If you like 20th Century portrait sculpture...
March 28 2012
Picture: BBC
...watch this. It's a BBC Parliament recording of a lecture on Oscar Nemon, given by his daughter Lady Aurelia Young at the Houses of Parliament recently. Fascinating. Nemon is best known for his sculptures of Winston Churchill, but he did just about anyone who was famous in the 50s and 60s.
I was lucky enough to go round Nemon's studio just outside Oxford shortly after he died, and was amazed by what I saw. Nemon would start his sculptures sitting in front of his subject with just a small ball of clay on a stick. Using basic tools and his hands, he would create a small study from life which immediately captured both the likeness and character of his sitter. There was one of Harold Macmillan, still on its stick as if it had been made yesterday. It was astoundingly lifelike.

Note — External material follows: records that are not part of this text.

(* ===== verification/NetGraph.v ===== *)
(** * Nets: [compiler/src/sem/driver_net.c], with the collectors of
    [driver_comb.c]

    Every port, wire, register and latch of a module gets a net; the alias
    statements of its blocks merge nets; then drivers and sinks are recorded.
    Declarations and statements are compared as pointers, so nets hold their
    addresses.  Memory suffices. *)

From S2P Require Import Prelude CString Ast SymTab.

Local Open Scope nat_scope.

(** ** Declarations an expression names *)

Definition signal_kinds : list JZSymbolKind := [JZ_SYM_PORT; JZ_SYM_WIRE; JZ_SYM_REGISTER].

(** The declaration of [name], if it has one of the [kinds]. *)
Definition declared (kinds : list JZSymbolKind) (scope : JZModuleScope) (name : option string) : list Address :=
  match name with
  | Some name =>
      match module_scope_lookup scope name with
      | Some (mkSymbol _ kind (Some _) addr) => if bool_decide (kind ∈ kinds) then [addr] else []
      | _ => []
      end
  | None => []
  end.

Fixpoint sem_comb_collect_targets_from_lhs (scope : JZModuleScope) (lhs : JZASTNode) : list Address :=
  match lhs with
  | mkNode JZ_AST_EXPR_CONCAT _ _ _ _ _ cs => flat_map (sem_comb_collect_targets_from_lhs scope) cs
  | mkNode JZ_AST_EXPR_SLICE _ _ _ _ _ (base :: _) =>
      if node_is JZ_AST_EXPR_IDENTIFIER base
      then declared (JZ_SYM_LATCH :: signal_kinds) scope (ast_name base) else []
  | mkNode JZ_AST_EXPR_IDENTIFIER _ name _ _ _ _ => declared signal_kinds scope name
  | _ => []
  end.
Lemma skeleton_drivers scope stmt expr : forall g,
  skeleton (sem_net_mark_lvalue_drivers scope stmt expr g) = skeleton g.
Proof.
  induction expr as [ty loc name bk text width cs IH] using JZASTNode_ind'. intros g.
  rewrite Forall_forall in IH. destruct ty; cbn; auto with skel.
  destruct cs as [|base cs]; [done|]. apply IH. by left.
Qed.
#[local] Hint Rewrite skeleton_sinks skeleton_drivers : skel.

Lemma skeleton_assign scope is_sync pos op cs g : skeleton (usage_of_assign scope is_sync pos op cs g) = skeleton g.
Proof.
  destruct cs as [|lhs [|rhs more]]; [done..|]. cbn.
  destruct (is_alias_op op && negb is_sync), (op_starts _ _), more; try destruct (field_is _ _);
    autorewrite with skel; done.
Qed.

Lemma skeleton_usage scope is_sync s :
  (forall pos g, skeleton (sem_net_collect_usage_for_stmt scope is_sync pos s g) = skeleton g) /\
  Forall (fun c => forall pos g, skeleton (sem_net_collect_usage_for_stmt scope is_sync pos c g) = skeleton g)
    (ast_children s).
Proof.
  induction s as [ty loc name bk text width cs IH] using JZASTNode_ind'.
  assert (Forall (fun c => forall pos g, skeleton (sem_net_collect_usage_for_stmt scope is_sync pos c g) = skeleton g) cs)
    as Hcs by (eapply List.Forall_impl; [|exact IH]; by intros c []).
  split; [|done]. rewrite Forall_forall in IH, Hcs. intros pos g.
  destruct ty; cbn; try done; try (by apply skeleton_assign); try (by apply skeleton_each; auto);
    try (destruct cs as [|c cs]; [done|]; rewrite skeleton_each;
           [apply skeleton_sinks|intros; apply Hcs; by right]).
  - destruct cs as [|c cs]; [done|]. apply skeleton_each. intros j [? ? ? ? ? ? bcs] h Hb.
    destruct (IH _ ltac:(by right)) as [_ Hbs]. cbn in Hbs. rewrite Forall_forall in Hbs.
    by apply skeleton_each; auto.
  - apply skeleton_fold. intros. by rewrite skeleton_sinks.
Qed.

The studio was full of these little studies, as well as worked up models and casts. At the time, I was working for the late Tony Banks MP, who was then chairman of the House of Commons works of art committee. Thanks to the kindness of the Nemon family, I was able to organise the donation of a number of Nemon pieces, including the study of Macmillan, and a maquette of Churchill in Garter Robes. The first exhibition I ever curated was the display of these and other items at the House of Commons.